The once-a-decade U.S. Census, which began earlier this month, plays a critical role in ensuring that our communities receive the resources they need and the representation they deserve in the U.S. House of Representatives and the California Legislature. 

The census, which is included in the U.S. Constitution, has been part of American life since 1790. It is used by federal, state and local governments to allocate more than $800 billion in funding for critical services, such as health care which we will see in great demand as the state and local communities respond to COVID-19 and care for us and our neighbors.  

Census funding pays for our schools, highways, mass transit, nutrition programs, the Head Start program and for grants that support teachers and special education and housing assistance.  

Census results influence highway planning and construction, as well as grants for buses, subways and other public transit systems. Census results help determine how money is allocated to teachers and special education. It also includes programs to support rural areas, to restore wildlife, to prevent child abuse, to prepare for wildfires, and to provide housing assistance for older adults.

Census results affect planning and funding for employment and training — including programs for vocational rehabilitation state grants, and dislocated workers. In fact, there are about 132 federal programs that rely on Census data and California receives more than $80 billion dollars annually based on the census. 

A lot is at stake. Studies estimate that California could lose $1,000 a year in federal funding for every resident of our state who is not counted. 

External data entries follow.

(** ** Contextual phrases *)

Definition household_batch_rules_1 (lower : string) : list (bool * string) := [
  (contains_any lower ["after dinner cleanup"; "after-dinner cleanup"], "after_dinner_cleanup");
  (contains lower "upstairs lights" && contains lower "on", "upstairs_lights_on");
  (contains lower "front door" && contains lower "grandma", "grandma_front_door_permission");
  (contains lower "debate" && contains lower "school lunch", "school_lunch_debate");
  (contains lower "board games", "board_game_scene");
  (contains lower "basement" && contains lower "humid", "basement_humidity_cause");
  (contains lower "test practice" && contains lower "notification", "test_practice_notifications");
  (contains lower "rain boots", "rain_boots_location");
  (contains_any lower ["charging tonight"; "need charging"], "charging_tonight");
  (contains lower "coffee" && contains lower "wake", "coffee_wake_brew");
  (contains lower "fan on low" && contains lower "sleep", "sleep_fan_low_preference");
  (contains_any lower ["cold after bath"; "post-bath"], "post_bath_comfort");
  (contains lower "slow cooker" && contains lower "timer chart", "slow_cooker_timer_chart");
  (contains lower "basement flood check", "basement_flood_check");
  (contains lower "garage camera" && contains lower "bike", "garage_bike_camera");
  (contains lower "next filter change", "next_filter_change");
  (contains lower "puzzle" && contains lower "dad", "puzzle_done_reminder");
  (contains lower "temporary" && contains lower "grandma" && contains_any lower ["code"; "access"],
   "grandma_temporary_code");
  (contains_any lower ["glare"; "glarey"; "glary"], "desk_glare_comfort");
  (contains lower "front door" && contains lower "leo" && contains_any lower ["locked"; "auto-lock"],
   "front_door_after_leo");
  (contains lower "water heater" && contains lower "receipt", "water_heater_receipt");
  (contains lower "quiet drawing", "quiet_drawing_time");
  (contains lower "print" && contains lower "homework", "homework_print_permission");
  (contains lower "upstairs" && contains lower "cooler" && contains lower "leo", "upstairs_cool_except_leo");
  (contains_any lower ["noisy appliance"; "high-spin"], "noisy_appliance");
  (contains lower "tooth fairy box", "tooth_fairy_box");
  (contains lower "white extension cord", "white_extension_cord");
  (contains lower "family dinner" && contains lower "screens", "family_dinner_screens");
  (contains lower "garage" && contains lower "today" && contains lower "changed", "garage_changes_today");
  (contains_any lower ["stairs bright"; "stairwell"], "stairwell_bright");
  (contains_any lower ["water my plant"; "plant after school"], "plant_after_school_reminder");
  (contains lower "chicken" && contains lower "peanut", "peanut_free_chicken_recipe");
  (contains_any lower ["security alarm chirp"; "low-battery chirp"], "security_alarm_chirp");
  (contains lower "microwave", "microwave_permission");
  (contains lower "rehearsal comfort", "rehearsal_comfort");
  (contains lower "backyard" && contains_any lower ["who"; "jared"], "backyard_presence");
  (contains lower "workshop dust", "workshop_dust_control");
  (contains lower "bedtime chart", "bedtime_chart_remaining");
  (contains lower "closet light" && contains lower "open", "closet_light_automation");
  (contains lower "upstairs window" && contains lower "rain", "upstairs_window_before_rain");
  (contains_any lower ["low-power"; "low power"], "low_power_mode");
  (contains lower "vaccination form", "vaccination_form");
  (contains lower "field trip form", "field_trip_form_signed");
  (contains lower "animal show", "animal_show_low_volume");
  (contains_any lower ["guest wi-fi"; "guest wi fi"; "guest wifi"], "guest_wifi_devices");
  (contains lower "front entry lights" && contains lower "mia", "entry_lights_until_mia");
  (contains lower "side path" && contains_any lower ["icy"; "ice"], "side_path_ice_risk");
  (contains lower "dripping", "dripping_leak_check");
  (contains lower "office internet" && contains lower "slow", "office_internet_slow");
  (contains_any lower ["school-night reset"; "school night reset"], "school_night_reset");
  (contains lower "photo backdrop", "photo_backdrop_instructions");
  (contains lower "red marker", "red_marker_location");
  (contains lower "freezer" && contains lower "above 10", "freezer_threshold_alert");
  (contains lower "chores" && contains lower "skip", "leo_skipped_chores");
  (contains lower "mirror lights", "mirror_lights_only");
  (contains lower "cat sleep", "cat_sleep_permission");
  (contains lower "grilling lights"
   || contains lower "backyard" && contains lower "grilling", "grilling_lights");
  (contains lower "purifier" && contains lower "high", "purifier_high_reason");
  (contains lower "swim meet" && contains lower "packing", "swim_meet_packing_list");
  (contains lower "next step" && contains lower "cookies", "cookie_recipe_next_step")].
(* ===== verification/MemoryExtract.v ===== *)
(** * The facts the memory store reads out of a content ([memory/parse_household.rs], [memory/mod.rs])

    What a stored sentence says about the household: who is who, what a device is
    called, the rules, the notes, the calendar, the lists, the logs, and where a
    secret is kept.  Each reader returns the rows its table gets for the
    memory; [MemoryTables] adds the memory they came from. *)

From S2P Require Import Prelude RustStr RustNum MemoryPolicy MemoryTypes.
Local Open Scope string_scope.
Local Open Scope list_scope.
Local Open Scope rust_scope.

(** ** Cutting a text *)

Definition one_of (cs : list string) (c : string) : bool := is_one_of c cs.
Definition alnum (c : string) : bool := char_byte is_ascii_alphanumeric c.
Definition not_alnum (c : string) : bool := negb (alnum c).
Definition QUOTES_AND_STOPS : list string := [dquote; "'"; "."; ","; ":"; ";"; "?"; "!"].

Definition unspaced (s : string) : string := join " " (split_whitespace s).
Definition first_part (p : string -> bool) (s : string) : string := default "" (head (split_where p s)).
Definition last_part (p : string -> bool) (s : string) : string := default "" (last (split_where p s)).
(** [s.split(p).next()]. *)
Definition before (s p : string) : string := match split_once s p with Some (l, _) => l | None => s end.

(** The sentence of a memory, without its full stop. *)
Definition statement_of (content : string) : string := trim_matches (one_of ["."; "!"; "?"]) (trim content).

Hard-to-count populations include renters, individuals living close to or below the poverty line, individuals living in households that are not all in the same family, communities without widespread access to broadband, children younger than 5 years old, and foreign-born residents.

Asian and Pacific Islander communities are especially vulnerable. The largest number of immigrants arriving in California between 2010 and 2017 have come from Asian countries, according to the Public Policy Institute of California.

About 41 percent of Asians are either “extremely concerned” or “very concerned” that answers they give to the census could be used against them, according to the U.S. Census Bureau. That’s a higher percentage than African Americans and Latinos.

I understand such worries, but please be reassured: strong protections are in place to ensure the information you provide to the census will not be misused. 

First, there will be no question about individual citizenship status. Next, U.S. Census Bureau workers are sworn to protect the confidentiality of the information and will face stiff penalties, up to five years in jail, if they violate the law. In addition, answers cannot be used for law enforcement purposes or to determine eligibility for benefits.

Census workers will show their identification and never ask you for your social security number, financial information or for donations.

A census questionnaire asks just a few questions, including the number of people living in your home, their ages, genders and relationships to each other, and whether your home is rented.

Households across California have already started receiving invitations to respond online to the 2020 Census, and they can do so in 13 languages, including Chinese, Korean, Vietnamese, Tagalog and Japanese. Households can also answer the questions on paper or over the telephone. 

Find more information here and information targeted toward Asian Americans here

Filling out the census questionnaire is required by law, but it is also the right thing to do because it ensures our state gets the federal services we need. Your friends, neighbors, relatives and communities are counting on it.